Wednesday, 11 November 2009

Day 2 - Budapest, Hungary

I posted my first blog early last evening and things went a little bit strange from then on. The guy who owns my hostel, Alex, decided to take me under his wing and show me the sights and sounds of Budapest at night...

The old town is full of run down residential buildings with which the government can't quite decide what to do, and so locals turn them into underground bars. They're all over the city, but it seems that their location changes from time to time when renovation finally takes place. They generally consist of a makeshift bar, a DJ and a number of tables and chairs, none of which match each other. It was in such establishments that I spent the evening; drinking the local fruit brandy "Palinka" and talking to a mad Hungarian and a Finnish bodybuilder about how similar their two languages are, and that they are descended from the same Finno-Ugric roots. My newFinnish friends and Alex (who once worked in Ireland) eventually fell out quite spectacularly over the former's insistance on using the word "craic" and the latter's hatred of drugs.

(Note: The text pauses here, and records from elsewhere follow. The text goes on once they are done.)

Lemma filter_item_sets_retains_witness :
  filter_item_sets default_min_support [([a_], 2); ([b_], 1)] 4
  = Ok [([a_], 2)] ∧
  ([a_], 2) ∈ [([a_], 2)].
Proof.
  assert (filter_item_sets default_min_support [([a_], 2); ([b_], 1)] 4
          = Ok [([a_], 2)]) as Hrun by (vm_compute; reflexivity).
  split; [exact Hrun|].
  destruct (filter_item_sets_retains default_min_support
              [([a_], 2); ([b_], 1)] 4) as [_ Hkept].
  destruct (Hkept _ Hrun) as (_ & _ & Hties).
  apply Hties; [left|vm_compute; reflexivity].
Defined.

Lemma filter_item_sets_monotone_witness :
  ∃ kept_lower,
    filter_item_sets (1 # 4)%Q [([a_], 2); ([b_], 1)] 4 = Ok kept_lower ∧
    [([a_], 2)] `sublist_of` kept_lower ∧
    dict_keys [([a_], 2)] ⊆ dict_keys kept_lower.
Proof.
  destruct (filter_item_sets_monotone (1 # 4)%Q (1 # 2)%Q
              [([a_], 2); ([b_], 1)] 4) as [_ Hmono].
  - reflexivity.
  - apply Hmono. vm_compute. reflexivity.
Defined.

Section RunClaims.
Context {F : Type} {ops : PyFloat F}.
Implicit Types (d frequent : dict Z) (total : Z) (min_support min_conf : F).

(** C10: for the empty transaction list the count mapping is empty, the
    support filter evaluates no quotient although the total is 0, and
    [analyze_associations] returns the empty rule list; on any non-empty
    mapping a total of 0 does raise the division error. *)
Theorem analyze_associations_empty min_support min_conf :
  count_item_sets [] = [] ∧
  filter_item_sets min_support [] (Z.of_nat (length (@nil transaction))) = Ok [] ∧
  analyze_associations min_support min_conf [] = Ok [] ∧
  ∀ entry d, filter_item_sets min_support (entry :: d) 0
             = Raise (ZeroDivisionError IntTrueDiv).
Proof.
  split_and!; [done..|]. intros entry d. apply filter_item_sets_zero.
Qed.

(** C4: when [generate_rules] returns, its rules are, in order, one rule
    [(x, S \ x, count(S) / count(x))] for each candidate antecedent [x] of
    a frequent itemset [S] whose confidence [count(S) / count(x)] is at
    least [min_conf] (equality included), and no rule for any other
    candidate. *)
Theorem generate_rules_confidence min_conf frequent total (rules : list (rule F)) :
  generate_rules min_conf frequent total = Ok rules →
  (λ r, (rule_x r, rule_y r, rule_conf r)) <$> rules
  = (λ c : itemset * itemset,
       (c.2, list_to_set c.1 ∖ list_to_set c.2,
        truediv (count_of frequent c.1) (count_of frequent c.2)))
      <$> filter
            (λ c, fge (truediv (count_of frequent c.1) (count_of frequent c.2))
                      min_conf = true)
            (candidates frequent).
Proof.
  intros ->%generate_rules_Ok. by rewrite <-list_fmap_compose.
Qed.


(** C9: when [generate_rules] returns, its rules are the rules of the
    retained candidates, in the order of the nested enumeration: frequent
    itemsets in the iteration order of the mapping, for each of them the
    antecedent sizes 1, 2, ... in ascending order, for each size the
    candidates in the order [combinations] lists them; nothing is
    reordered. *)
Theorem generate_rules_order min_conf frequent total (rules : list (rule F)) :
  generate_rules min_conf frequent total = Ok rules →
  ∃ kept : list (itemset * itemset),
    rules = rule_of frequent total <$> kept ∧
    rule_x <$> rules = snd <$> kept ∧
    kept = filter (meets_conf min_conf frequent)
             (dict_keys frequent ≫= λ S,
                seq 1 (length S - 1) ≫= λ i,
                  pair S <$> combinations S i).
Proof.
  intros ->%generate_rules_Ok.
  exists (filter (meets_conf min_conf frequent) (candidates frequent)).
  split; [done|]. split; [|done]. by rewrite <-list_fmap_compose.
Qed.
End RunClaims.

Lemma generate_rules_confidence_witness :
  (λ r, (rule_x r, rule_y r, rule_conf r)) <$> sample_rules
  = (λ c : itemset * itemset,
       (c.2, list_to_set c.1 ∖ list_to_set c.2,
        truediv (count_of sample_frequent c.1) (count_of sample_frequent c.2)))
      <$> filter
            (λ c, fge (truediv (count_of sample_frequent c.1)
                               (count_of sample_frequent c.2))
                      default_min_conf = true)
            (candidates sample_frequent).
Proof.
  apply (generate_rules_confidence default_min_conf sample_frequent 3).
  vm_compute. reflexivity.
Defined.


Lemma generate_rules_order_witness :
  ∃ kept : list (itemset * itemset),
    sample_rules = rule_of sample_frequent 3 <$> kept ∧
    rule_x <$> sample_rules = snd <$> kept ∧
    kept = filter (meets_conf default_min_conf sample_frequent)
             (dict_keys sample_frequent ≫= λ S,
                seq 1 (length S - 1) ≫= λ i,
                  pair S <$> combinations S i).
Proof.
  apply (generate_rules_order default_min_conf sample_frequent 3).
  vm_compute. reflexivity.
Defined.

(** ** Facts about the pipeline *)

Section PipelineFacts.
Context {F : Type} {ops : PyFloat F}.
Implicit Types (frequent : dict Z) (ts : list transaction).

Lemma analyze_associations_Ok (min_support min_conf : F) ts
    (rules : list (rule F)) :
  analyze_associations min_support min_conf ts = Ok rules →
  ∃ frequent,
    filter_item_sets min_support (count_item_sets ts) (Z.of_nat (length ts))
    = Ok frequent ∧
    generate_rules min_conf frequent (Z.of_nat (length ts)) = Ok rules.
Proof. unfold analyze_associations. apply bind_Ok. Qed.

(** An entry of the filtered mapping is an entry of the count mapping
    that meets the threshold. *)
Lemma frequent_get (min_support : F) ts frequent (k : itemset) (c : Z) :
  filter_item_sets min_support (count_item_sets ts) (Z.of_nat (length ts))
  = Ok frequent →
  dict_get frequent k = Some c ↔
  dict_get (count_item_sets ts) k = Some c ∧
  fge (truediv c (Z.of_nat (length ts))) min_support = true.
Proof.
  intros Hfilter.
  rewrite (filter_item_sets_get _ _ _ _ k
             (NoDup_keys_count_item_sets ts) Hfilter).
  destruct (dict_get (count_item_sets ts) k) as [c'|]; simpl.
  - destruct (fge (truediv c' _) min_support) eqn:Hge.
    + split; [by intros [= <-]|by intros [[= <-] _]].
    + split; [done|]. intros [[= <-] Hge']. congruence.
  - split; [done|by intros [? _]].
Qed.

Lemma filter_item_sets_pipeline_Ok (min_support : F) ts :
  ∃ frequent,
    filter_item_sets min_support (count_item_sets ts) (Z.of_nat (length ts))
    = Ok frequent.
Proof.
  destruct ts as [|t ts]; [by exists []|].
  eexists. apply filter_item_sets_nonzero. simpl. lia.
Qed.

The night ended in the driving wind and rain with my new Hungarian friend showing me around the city's sights at 2 in the morning; the locals call Palinka "liquid jacket" because after a few shots you don't need a coat - all I can imagine is that it doesn't really work on tourists.

And so I overslept this morning and didn't get nearly as much as I'd like done. Saw the Ignác Semmelweis museum, which goes through the history of medicine including Mr Semmelweis's discovery that it is necessary for Doctors to wash their hands in order to stop disease from spreading. It seems obvious now, but at the time it was revolutionary, especially as to admit that washing hands could save lives tacitly admitted that for many years doctors had been inadvertantly killing their patients.

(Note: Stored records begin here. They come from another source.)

(** The redirect of the specification, and a URL without the pattern. *)
Lemma link_cleanup_witness :
  (exists soup',
      process_links link_soup = Ok soup'
      /\ get soup' [0]
         = Some (Elem "a"
                   (<["href"%string := clean_google_url redirect_url]>
                      {[ "href"%string := redirect_url ]})
                   (map (map_attrs a_attrs) [Text (chars "x")])))
  /\ clean_google_url redirect_url = chars "https" ++ chars "://" ++ chars "example.com/page"
  /\ clean_google_url (chars "https://example.com/?a=1") = chars "https://example.com/?a=1".
Proof.
  destruct link_cleanup as (Htree & Hmatch & Hno & _).
  split_and!.
  - apply Htree; [done | reflexivity | reflexivity].
  - apply (Hmatch _ (chars "https://www.google.com/url?") _ _ (chars "&other=1")).
    + split_and!; [reflexivity | by right | discriminate
                  | by apply (bool_decide_unpack _) | right; by eexists].
    + intros pre' sch' rest' tail' (Hurl & _).
      destruct (decide (length (chars "https://www.google.com/url?") <= length pre'))
        as [|Hlt]; [done|].
      exfalso. apply Nat.nle_gt in Hlt. simpl in Hlt.
      do 27 (destruct pre' as [|? pre']; [discriminate Hurl|];
             simpl in Hurl; injection Hurl as <- Hurl; simpl in Hlt;
             apply Nat.succ_lt_mono in Hlt).
      lia.
  - apply Hno. intros pre sch rest tail Hat.
    assert (Hch : clean_google_url (chars "https://example.com/?a=1")
                  <> chars "https://example.com/?a=1")
      by (apply clean_google_url_changes; eauto).
    by apply Hch.
Defined.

From there, and with only a coffee inside me, I braved the driving rain again, determined to stop at the first possibility for food. It turned out to be a Subway - not a complete cultural disaster as I found that the Hungarian word for meatballs was husgomboc, and as any good QI fan knows, a Gomboc is also the name of the first mono-monostatic object, invented in Hungary. What that has to do with meatballs, I am yet to find out.

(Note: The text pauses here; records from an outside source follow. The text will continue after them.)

Lemma getCalendar_OK_inv_witness :
  exists payload b res,
    Some day_payload = Some payload /\ Body late_body = Body b
    /\ Decode b = Some res /\ Error res = None
    /\ Some [] = formatResponse payload (Items res)
    /\ Some [] <> (None : Go.slice models.CalendarEvent).
Proof.
  apply (getCalendar_OK_inv (Some day_payload) (Body late_body) (Some [])).
  reflexivity.
Defined.

(** The handler answers 500 exactly when the parameters are bound and the
    body decodes to a response with an [error] member; the answer carries
    that response as decoded, and neither the window nor the items are
    looked at. *)
Theorem getCalendar_500_iff (bound : option payload_t) (resp : fetched) (res : Response) :
  getCalendar bound resp = JSON_InternalServerError res <->
  exists payload b,
    bound = Some payload /\ resp = Body b
    /\ Decode b = Some res /\ Error res <> None.
Proof.
  unfold getCalendar. split.
  - destruct bound as [payload|]; [|discriminate].
    destruct resp as [| |b]; try discriminate.
    destruct (Decode b) as [res'|] eqn:Hd; [|discriminate].
    destruct (Error res') eqn:He; [|discriminate].
    intros H. injection H as <-. exists payload, b.
    repeat split; auto. congruence.
  - intros (payload & b & -> & -> & -> & He).
    destruct (Error res); [reflexivity | congruence].
Qed.


(* ------------------------------------------------------------------ *)
(** ** The results of [GetCalendarProvider] *)

Section FactoryResults.

Context {GoogleCalendarAuth_t AppleCalendarAuth_t : Type}.
Implicit Type account : models.CalendarAccount GoogleCalendarAuth_t AppleCalendarAuth_t.

Lemma GetCalendarProvider_cases account :
  (~ calendar.supported (models.CalendarType_of account)
   /\ calendar.GetCalendarProvider account = Go.Returned None)
  \/ (models.CalendarType_of account = models.GoogleCalendarType
      /\ match models.GoogleCalendarAuth account with
         | Some auth =>
             calendar.GetCalendarProvider account
             = Go.Returned (Some (calendar.GoogleProvider (calendar.mkGoogleCalendar auth)))
         | None => calendar.GetCalendarProvider account = Go.Panicked
         end)
  \/ (models.CalendarType_of account = models.AppleCalendarType
      /\ match models.AppleCalendarAuth account with
         | Some auth =>
             calendar.GetCalendarProvider account
             = Go.Returned (Some (calendar.AppleProvider (calendar.mkAppleCalendar auth)))
         | None => calendar.GetCalendarProvider account = Go.Panicked
         end).
Proof.
  unfold calendar.GetCalendarProvider, calendar.supported.
  destruct (String.eqb_spec (models.CalendarType_of account) models.GoogleCalendarType) as [Eg|Ng].
  - right. left. split; [exact Eg|]. now destruct (models.GoogleCalendarAuth account).
  - destruct (String.eqb_spec (models.CalendarType_of account) models.AppleCalendarType) as [Ea|Na].
    + right. right. split; [exact Ea|]. now destruct (models.AppleCalendarAuth account).
    + left. split; [tauto | reflexivity].
Qed.

(** The factory returns the nil provider exactly for the types it has no
    case for: with a supported type it returns an adapter or panics. *)
Theorem GetCalendarProvider_nil_iff account :
  calendar.GetCalendarProvider account = Go.Returned None
  <-> ~ calendar.supported (models.CalendarType_of account).
Proof.
  split.
  - intros H.
    destruct (GetCalendarProvider_cases account) as [[Hns _] | [[_ Hg] | [_ Ha]]].
    + exact Hns.
    + destruct (models.GoogleCalendarAuth account); congruence.
    + destruct (models.AppleCalendarAuth account); congruence.
  - apply GetCalendarProvider_unsupported.
Qed.

(** The factory panics exactly when the account has a supported type and
    the pointer to the bundle of that type is nil. *)
Theorem GetCalendarProvider_panics_iff account :
  calendar.GetCalendarProvider account = Go.Panicked
  <-> (models.CalendarType_of account = models.GoogleCalendarType
       /\ models.GoogleCalendarAuth account = None)
      \/ (models.CalendarType_of account = models.AppleCalendarType
          /\ models.AppleCalendarAuth account = None).
Proof.
  split.
  - intros H.
    destruct (GetCalendarProvider_cases account) as [[_ Hn] | [[Eg Hg] | [Ea Ha]]].
    + congruence.
    + left. split; [exact Eg|].
      destruct (models.GoogleCalendarAuth account); [congruence | reflexivity].
    + right. split; [exact Ea|].
      destruct (models.AppleCalendarAuth account); [congruence | reflexivity].
  - apply GetCalendarProvider_missing_bundle.
Qed.
(** ** Worked instances *)


Lemma createStore_of_view_witness :
  createStore 1 (VProxy 0 0) exWrappedState = (Ok (VProxy 0 0), exWrappedState).
Proof.
  exact (proj1 (createStore_of_view 0 0 0 exWrapped exWrappedState
                  eq_refl eq_refl)).
Defined.

Lemma view_read_never_leaks_raw_witness :
  (exists id t, VProxy 0 0 = VProxy id t)
  \/ isWrappable (VProxy 0 0)
       (trap_get 0 (PK (KStr "self")) (VProxy 0 0) exCyclicState).2
     = (Ok false, (trap_get 0 (PK (KStr "self")) (VProxy 0 0) exCyclicState).2).
Proof.
  apply (view_read_never_leaks_raw 0 (KStr "self") (VProxy 0 0) exCyclicState).
  - discriminate.
  - reflexivity.
Defined.

Lemma write_then_read_witness :
  exists s1 s2 o2,
    view_set 1 (VProxy 0 0) (KStr "a") (VNum 7) exStateW = (Ok tt, s1)
    /\ view_get (VProxy 0 0) (PK (KStr "a")) s1 = (Ok (VNum 7), s2)
    /\ heap s2 !! 0 = Some o2
    /\ rawGet o2 (VObj 0) (KStr "a") = VNum 7.
Proof.
  apply (write_then_read 0 0 0 exObj (KStr "a") (VNum 7) exStateW).
  - reflexivity.
  - reflexivity.
  - reflexivity.
  - reflexivity.
  - reflexivity.
  - discriminate.
  - reflexivity.
  - intros H. discriminate H.
  - split; intros; discriminate.
  - reflexivity.
  - reflexivity.
Defined.

Lemma reserved_key_reads_undefined_witness :
  exists s1 s2 o2,
    view_set 1 (VProxy 0 0) selfKey (VNum 9) exStateW = (Ok tt, s1)
    /\ view_get (VProxy 0 0) (PK selfKey) s1 = (Ok VUndef, s2)
    /\ heap s2 !! 0 = Some o2
    /\ rawGet o2 (VObj 0) selfKey = VNum 9.
Proof.
  exact (reserved_key_reads_undefined 0 0 0 exObj (VNum 9) exStateW
           eq_refl eq_refl eq_refl eq_refl eq_refl
           ltac:(split; intros; discriminate) eq_refl).
Defined.

Lemma exObj_keys_NoDup : NoDup (fst <$> props exObj).
Proof.
  simpl. apply NoDup_cons. split.
  - intros H. apply list_elem_of_singleton in H. discriminate.
  - apply NoDup_singleton.
Qed.

Lemma delete_then_read_witness :
  exists s1 s2 s3 o3,
    view_delete (VProxy 0 0) (KStr "a") exStateW = (Ok tt, s1)
    /\ view_get (VProxy 0 0) (PK (KStr "a")) s1 = (Ok VUndef, s2)
    /\ view_has (VProxy 0 0) (PK (KStr "a")) s2 = (Ok false, s3)
    /\ heap s3 !! 0 = Some o3
    /\ hasOwn o3 (KStr "a") = false.
Proof.
  apply (delete_then_read 0 0 exObj (KStr "a") exStateW).
  - reflexivity.
  - reflexivity.
  - reflexivity.
  - reflexivity.
  - exact exObj_keys_NoDup.
  - discriminate.
  - reflexivity.
Defined.

Lemma cells_never_dropped_witness :
  keeps cells_kept (setStore (VProxy 0 0) (fun _ => ret tt)).
Proof.
  apply (proj2 (proj2 (proj2 (proj2 (proj2 (proj2 (proj2 (proj2 (proj2
           cells_never_dropped))))))))).
  intros d s. reflexivity.
Defined.

Lemma tracked_read_is_notified_witness :
  exists s3 c3,
    setProperty 0 (KStr "a") (VNum 7) false
      (trap_get 0 (PK (KStr "a")) (VProxy 0 0) exTracked).2 = (Ok tt, s3)
    /\ cellOf s3 0 (KStr "a") = Some c3
    /\ 7 ∈ observers c3.
Proof.
  destruct (tracked_read_is_notified (ret tt) 0 exObj (KStr "a") (VProxy 0 0) 7
              exTracked
              (default exObj
                 (heap (trap_get 0 (PK (KStr "a")) (VProxy 0 0) exTracked).2 !! 0))
              (default exObj
                 (obj_assign
                    (default exObj
                       (heap (trap_get 0 (PK (KStr "a")) (VProxy 0 0)
                                exTracked).2 !! 0))
                    (KStr "a") (VNum 7)))
              (VNum 7) false
              eq_refl eq_refl (or_introl eq_refl)
              (or_intror (conj eq_refl (conj eq_refl (or_introl eq_refl))))
              ltac:(intros s0; reflexivity)
              eq_refl (or_intror eq_refl) eq_refl)
    as (s3 & c3 & H1 & _ & _ & H4 & H5).
  exists s3, c3. split; [exact H1|]. split; [exact H4|exact H5].
Defined.

Lemma enumeration_is_notified_witness :
  ownKeys 0 exState = (Ok [PK (KStr "_"); PK (KStr "a")], exState)
  /\ (ownKeys 0 exTracked).1
     = Ok [PK (KStr "_"); PK (KStr "a"); PS NODE]
  /\ exists s3 c3,
       setProperty 0 (KStr "a") (VNum 7) false (ownKeys 0 exTracked).2
       = (Ok tt, s3)
       /\ cellOf s3 0 selfKey = Some c3
       /\ 7 ∈ observers c3.
Proof.
  destruct (enumeration_is_notified (ret tt) 0 exObj 7 exTracked exState
              (default exObj (heap (ownKeys 0 exTracked).2 !! 0))
              (default exObj
                 (obj_assign
                    (default exObj (heap (ownKeys 0 exTracked).2 !! 0))
                    (KStr "a") (VNum 7)))
              (KStr "a") (VNum 7) false
              eq_refl eq_refl (or_introl eq_refl) eq_refl eq_refl
              ltac:(intros s0; reflexivity)
              eq_refl (or_intror eq_refl) eq_refl eq_refl)
    as (H0 & H00 & s3 & c3 & H1 & _ & _ & H4 & H5).
  split; [exact H0|]. split; [exact H00|].
  exists s3, c3. split; [exact H1|]. split; [exact H4|exact H5].
Defined.

Lemma existence_check_is_notified_witness :
  (trap_has 0 (PK (KStr "zz")) exTracked).1 = Ok false
  /\ exists s3 c3,
       setProperty 0 (KStr "zz") (VNum 7) false
         (trap_has 0 (PK (KStr "zz")) exTracked).2 = (Ok tt, s3)
       /\ cellOf s3 0 (KStr "zz") = Some c3
       /\ 7 ∈ observers c3.
Proof.
  destruct (existence_check_is_notified (ret tt) 0 exObj (KStr "zz") 7 exTracked
              (default exObj (heap (trap_has 0 (PK (KStr "zz")) exTracked).2 !! 0))
              (default exObj
                 (obj_assign
                    (default exObj
                       (heap (trap_has 0 (PK (KStr "zz")) exTracked).2 !! 0))
                    (KStr "zz") (VNum 7)))
              (VNum 7)
              eq_refl eq_refl (or_introl eq_refl) eq_refl eq_refl
              ltac:(intros s0; reflexivity)
              eq_refl eq_refl eq_refl)
    as (H0 & s3 & c3 & H1 & _ & _ & H4 & H5).
  split; [exact H0|].
  exists s3, c3. split; [exact H1|]. split; [exact H4|exact H5].
Defined.


Lemma array_method_is_not_tracked_witness :
  (trap_get 0 (PK (KStr "push")) (VProxy 0 0) exArrIdle).1
  = Ok (VFun "Array.prototype.push")
  /\ forall l' k',
       cellOf (trap_get 0 (PK (KStr "push")) (VProxy 0 0) exArrIdle).2 l' k'
       = cellOf exArrIdle l' k'.
Proof.
  destruct (array_method_is_not_tracked 0 exArr "push" (VProxy 0 0) exArrIdle
              eq_refl eq_refl (or_introl eq_refl)
              ltac:(unfold arrayMethods;
                     repeat first [apply list_elem_of_here
                                  |apply list_elem_of_further])
              eq_refl eq_refl (or_introl eq_refl))
    as [H1 H2].
  split; [rewrite H1; reflexivity|exact H2].
Defined.

Lemma exFrozenCyclic_holdsItself : holdsItself 0 exFrozenCyclic.
Proof.
  split.
  - exists (KStr "self"). split; [discriminate|]. split; reflexivity.
  - intros k. unfold rawGet, ownSlot. simpl.
    destruct (decide (KStr "self" = k)); [right; reflexivity|left].
    unfold protoGet. repeat case_match; split; intros; discriminate.
Qed.

Lemma frozen_cycle_is_not_cut_witness :
  (unwrap 5 (VObj 0) ∅ exFrozenCyclicState).1 = OutOfFuel
  /\ (createStore 5 (VObj 0) exFrozenCyclicState).1 = OutOfFuel.
Proof.
  apply (frozen_cycle_is_not_cut 5 0 exFrozenCyclic exFrozenCyclicState).
  - reflexivity.
  - reflexivity.
  - reflexivity.
  - reflexivity.
  - exact exFrozenCyclic_holdsItself.
Defined.

Lemma exViewsState_closed : closedHeap exViewsState.
Proof.
  assert (H0 : 0 ∈ dom (heap exViewsState))
    by (apply elem_of_dom; eexists; reflexivity).
  assert (H1 : 1 ∈ dom (heap exViewsState))
    by (apply elem_of_dom; eexists; reflexivity).
  intros l o Ho. unfold exViewsState in Ho. cbn [heap] in Ho.
  apply lookup_insert_Some in Ho. destruct Ho as [[<- <-]|[Hne Ho]].
  - split; [reflexivity|]. intros k v Hv.
    unfold ownSlot in Hv. simpl in Hv.
    repeat case_decide; simplify_eq; simpl; auto.
  - apply lookup_singleton_Some in Ho. destruct Ho as [<- <-].
    split; [reflexivity|]. intros k v Hv.
    unfold ownSlot in Hv. simpl in Hv.
    repeat case_decide; simplify_eq; simpl; auto.
Qed.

Anyway, it was getting colder, wetter and darker, so I decided to head over to the mineral baths. Apparantly Budapest is only bettered by Reykjavik as a capital city of thermal spas. Unfortunately I'd left my swimming costume in the hostel, so decided to try to buy one there and was horrified to find out that all I could do was rent some. YUK! Ah well, thermal baths are supposed to be good for skin diseases, so perhaps the two cancel each other out, I thought, and got involved with the Széchenyi Baths which is one of the largest bathing complexes in Europe, and the home of those pictures of old men playing chess while sitting in a swimming pool. The skin was very wrinkled by the time I got out, but anything that smelled that much like rotten eggs (all the sulphur) must've been good for me - despite the pair of second-hand trunks.

I include a picture of the Széchenyi Chain Bridge over the Danube. The story goes that János Marchalkó who made the sculptures was extremely proud and thought them perfect in every way. When he overheard people mocking them because he had forgotten to include their tongues, he was so embarrassed that he jumped into the river. The Danube is supposed to look blue and inviting in the summer, but no amount of embarrassment would have gotten me in there today.



  1. :) actually the two "gomboc" words are spelled (and pronounced) quite differently and have not much to do with one another: it's (hús)gombóc & gömböc

    have you seen heroes' square yet? michael jackson used it as a backdrop in his "history" video clip :)

  2. Are you sure they were meatballs.. i wouldnt trust a 'meat ball' which was named something i couldnt understand. Urgh... haha James ate foreign balls! yum yum yum.

  3. Never mind James - the swimming costume will come in handy in Hawaii, where it will probably be a lot warmer too.